SELECTIVE BLOCKADE OF ENDOTHELIUM-DEPENDENT AND GLYCERYL TRINITRATE-INDUCED RELAXATION BY HEMOGLOBIN AND BY METHYLENE-BLUE IN THE RABBIT AORTA

Abstract

Hb at 1 .mu.M reduced and at 10 .mu.M abolished the endothelium-dependent relaxation induced by acetylcholine or by A23187 in rabbit aortic rings. Similarly, methylene blue at 10 .mu.M reduced and at 50 .mu.M abolished relaxation induced by acetylcholine and by A23187. Hb (1-10 .mu.M) and methylene blue (10-50 .mu.M) each induced a dose-dependent inhibition of the endothelium-independent relaxation produced by glyceryl trinitrate, but neither had any effect on the relaxation produced by isoproterenol.
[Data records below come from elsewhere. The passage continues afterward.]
(* ===== verification/Listener.v ===== *)
(** * The connection limit (limitListener of src/app/runtime.go and src/auditsink/runtime.go)

    Goroutines that accept and close connections share a buffered channel of
    tokens.  Every blocking point of the code is the boundary between two
    steps: the send and the receive on the channel, the accept of the network
    listener, and the [sync.Once] of a connection.  The processes differ in
    one thing: the listener of the audit sink also has a channel that its
    [Close] closes. *)

From S2P Require Import Prelude.

(** ** Totals over maps *)

Section Totals.
Context {A : Type}.
Implicit Types (f : A → Z) (m : gmap nat A).

Definition total f m : Z := sum_by (λ x, f x.2) (map_to_list m).

Lemma total_empty f : total f ∅ = 0.
Proof. unfold total. by rewrite map_to_list_empty. Qed.
Lemma total_insert f m k x : m !! k = None → total f (<[k := x]> m) = f x + total f m.
Proof. intros Hk. unfold total. by rewrite map_to_list_insert. Qed.
Lemma total_delete f m k x : m !! k = Some x → total f (delete k m) = total f m - f x.
Proof.
  intros Hk. unfold total. rewrite <-(insert_delete_id m k x Hk) at 2.
  rewrite map_to_list_insert by apply lookup_delete_eq. rewrite sum_by_cons. simpl. lia.
Qed.
Lemma total_update f m k x y : m !! k = Some x → total f (<[k := y]> m) = total f m - f x + f y.
Proof.
  intros Hk. rewrite <-insert_delete_eq, total_insert by apply lookup_delete_eq. rewrite (total_delete f m k x Hk). lia.
Qed.
Lemma total_nonneg f m : (∀ x, 0 ≤ f x) → 0 ≤ total f m.
Proof. intros Hf. apply sum_by_nonneg. intros [k x]. apply Hf. Qed.
Lemma total_at_least f m k x : (∀ x, 0 ≤ f x) → m !! k = Some x → f x ≤ total f m.
Proof. intros Hf Hk. pose proof (total_nonneg f (delete k m) Hf). rewrite (total_delete f m k x Hk) in *. lia. Qed.
Lemma total_le f g m : (∀ x, f x ≤ g x) → total f m ≤ total g m.
Proof.
  intros Hfg. unfold total. induction (map_to_list m) as [|[k x] l IH]; [done|]. rewrite !sum_by_cons. specialize (Hfg x). simpl. lia.
Qed.
End Totals.

(** ** State *)

Inductive variant : Type := AppListener | SinkListener.
Inductive once : Type := Fresh | Running | Finished.

(** Where a goroutine stands: at the send of a token in [Accept]; in the
    [Accept] of the network listener; at the receive that gives a token back
    after an error; in [Close] of a connection, at its [once]; in the released
    function, at the receive. *)
Inductive doing : Type := Sending | Accepting | Failing | Closing (c : nat) | Releasing (c : nat).
Record connection : Type := mkConnection { cnOpen : bool; cnOnce : once }.

Record limitListener : Type := mkListener {
  tokens : Z;
  lsDone : bool;
  lsOpen : bool;
  goroutines : gmap nat doing;
  connections : gmap nat connection
}.
Definition newLimitListener : limitListener := mkListener 0 false true ∅ ∅.

#[export] Instance variant_eq_dec : EqDecision variant.
Proof. solve_decision. Defined.
#[export] Instance once_eq_dec : EqDecision once.
Proof. solve_decision. Defined.
#[export] Instance doing_eq_dec : EqDecision doing.
Proof. solve_decision. Defined.

(** What can happen: [g] is a goroutine, [c] a connection. *)
Inductive action : Type :=
| CallAccept (g : nat)
| SendToken (g : nat)
| SeeDone (g : nat)
| InnerAccept (g c : nat)
| InnerError (g : nat)
| GiveBack (g : nat)
| CallClose (g c : nat)
| EnterOnce (g : nat)
| Release (g : nat)
| PassOnce (g : nat)
| CloseDone
| CloseInner.

Section Steps.
Context (v : variant) (maximum : Z).
Implicit Types s : limitListener.

Definition at_doing (g : nat) (d : doing) s : limitListener :=
  mkListener (tokens s) (lsDone s) (lsOpen s) (<[g := d]> (goroutines s)) (connections s).
Definition leaves (g : nat) s : limitListener :=
  mkListener (tokens s) (lsDone s) (lsOpen s) (delete g (goroutines s)) (connections s).
Definition with_connection (c : nat) (x : connection) s : limitListener :=
  mkListener (tokens s) (lsDone s) (lsOpen s) (goroutines s) (<[c := x]> (connections s)).
(** A send on the channel of capacity [maximum], and a receive; both block. *)
Definition send s : option limitListener :=
  if tokens s <? maximum then Some (mkListener (tokens s + 1) (lsDone s) (lsOpen s) (goroutines s) (connections s)) else None.
Definition receive_token s : option limitListener :=
  if 0 <? tokens s then Some (mkListener (tokens s - 1) (lsDone s) (lsOpen s) (goroutines s) (connections s)) else None.

(** [Accept]. *)
Definition accept_step (a : action) s : option limitListener :=
  match a with
  | CallAccept g => match goroutines s !! g with None => Some (at_doing g Sending s) | Some _ => None end
  | SendToken g => match goroutines s !! g with Some Sending => at_doing g Accepting <$> send s | _ => None end
  | SeeDone g =>
      match v, goroutines s !! g with
      | SinkListener, Some Sending => if lsDone s then Some (leaves g s) else None
      | _, _ => None
      end
  | InnerAccept g c =>
      match goroutines s !! g, connections s !! c with
      | Some Accepting, None => if lsOpen s then Some (with_connection c (mkConnection true Fresh) (leaves g s)) else None
      | _, _ => None
      end
  | InnerError g => match goroutines s !! g with Some Accepting => Some (at_doing g Failing s) | _ => None end
  | GiveBack g => match goroutines s !! g with Some Failing => leaves g <$> receive_token s | _ => None end
  | _ => None
  end.

(** [limitedConn.Close]: the connection is closed, then [once] runs the release. *)
Definition conn_close_step (a : action) s : option limitListener :=
  match a with
  | CallClose g c =>
      match goroutines s !! g, connections s !! c with
      | None, Some x => Some (at_doing g (Closing c) (with_connection c (mkConnection false (cnOnce x)) s))
      | _, _ => None
      end
  | EnterOnce g =>
      match goroutines s !! g with
      | Some (Closing c) =>
          match connections s !! c with
          | Some (mkConnection o Fresh) => Some (at_doing g (Releasing c) (with_connection c (mkConnection o Running) s))
          | _ => None
          end
      | _ => None
      end
  | Release g =>
      match goroutines s !! g with
      | Some (Releasing c) =>
          match connections s !! c with
          | Some x => (λ s, leaves g (with_connection c (mkConnection (cnOpen x) Finished) s)) <$> receive_token s
          | None => None
          end
      | _ => None
      end
  | PassOnce g =>
      match goroutines s !! g with
      | Some (Closing c) =>
          match connections s !! c with Some (mkConnection _ Finished) => Some (leaves g s) | _ => None end
      | _ => None
      end
  | _ => None
  end.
The inhibitory effects of Hb and methylene blue may be due to blockade of guanylate cyclase, as the rises in cGMP content which accompany relaxation induced by acetylcholine, A23187 or glyceryl trinitrate were abolished. Isoproterenol-induced relaxation took place with no change in cGMP content. Hb and methylene blue appear therefore to inhibit selectively vasorelaxation induced by agents which increase cGMP levels. Hb and methylene blue augment tone in aortic rings, particularly when endothelial cells are present, suggesting that the endothelium-derived relaxing factor (EDRF) might be released spontaneously in low concentrations. The possibility that Hb inhibits endothelium-dependent and glyceryl trinitrate-induced relaxation by binding EDRF and NO is discussed with the proposal that methylene blue might produce its effects by oxidizing a component of guanylate cyclase, possibly a ferrous heme group linked to the enzyme molecule. Methylene blue might, in addition, interact directly with EDRF.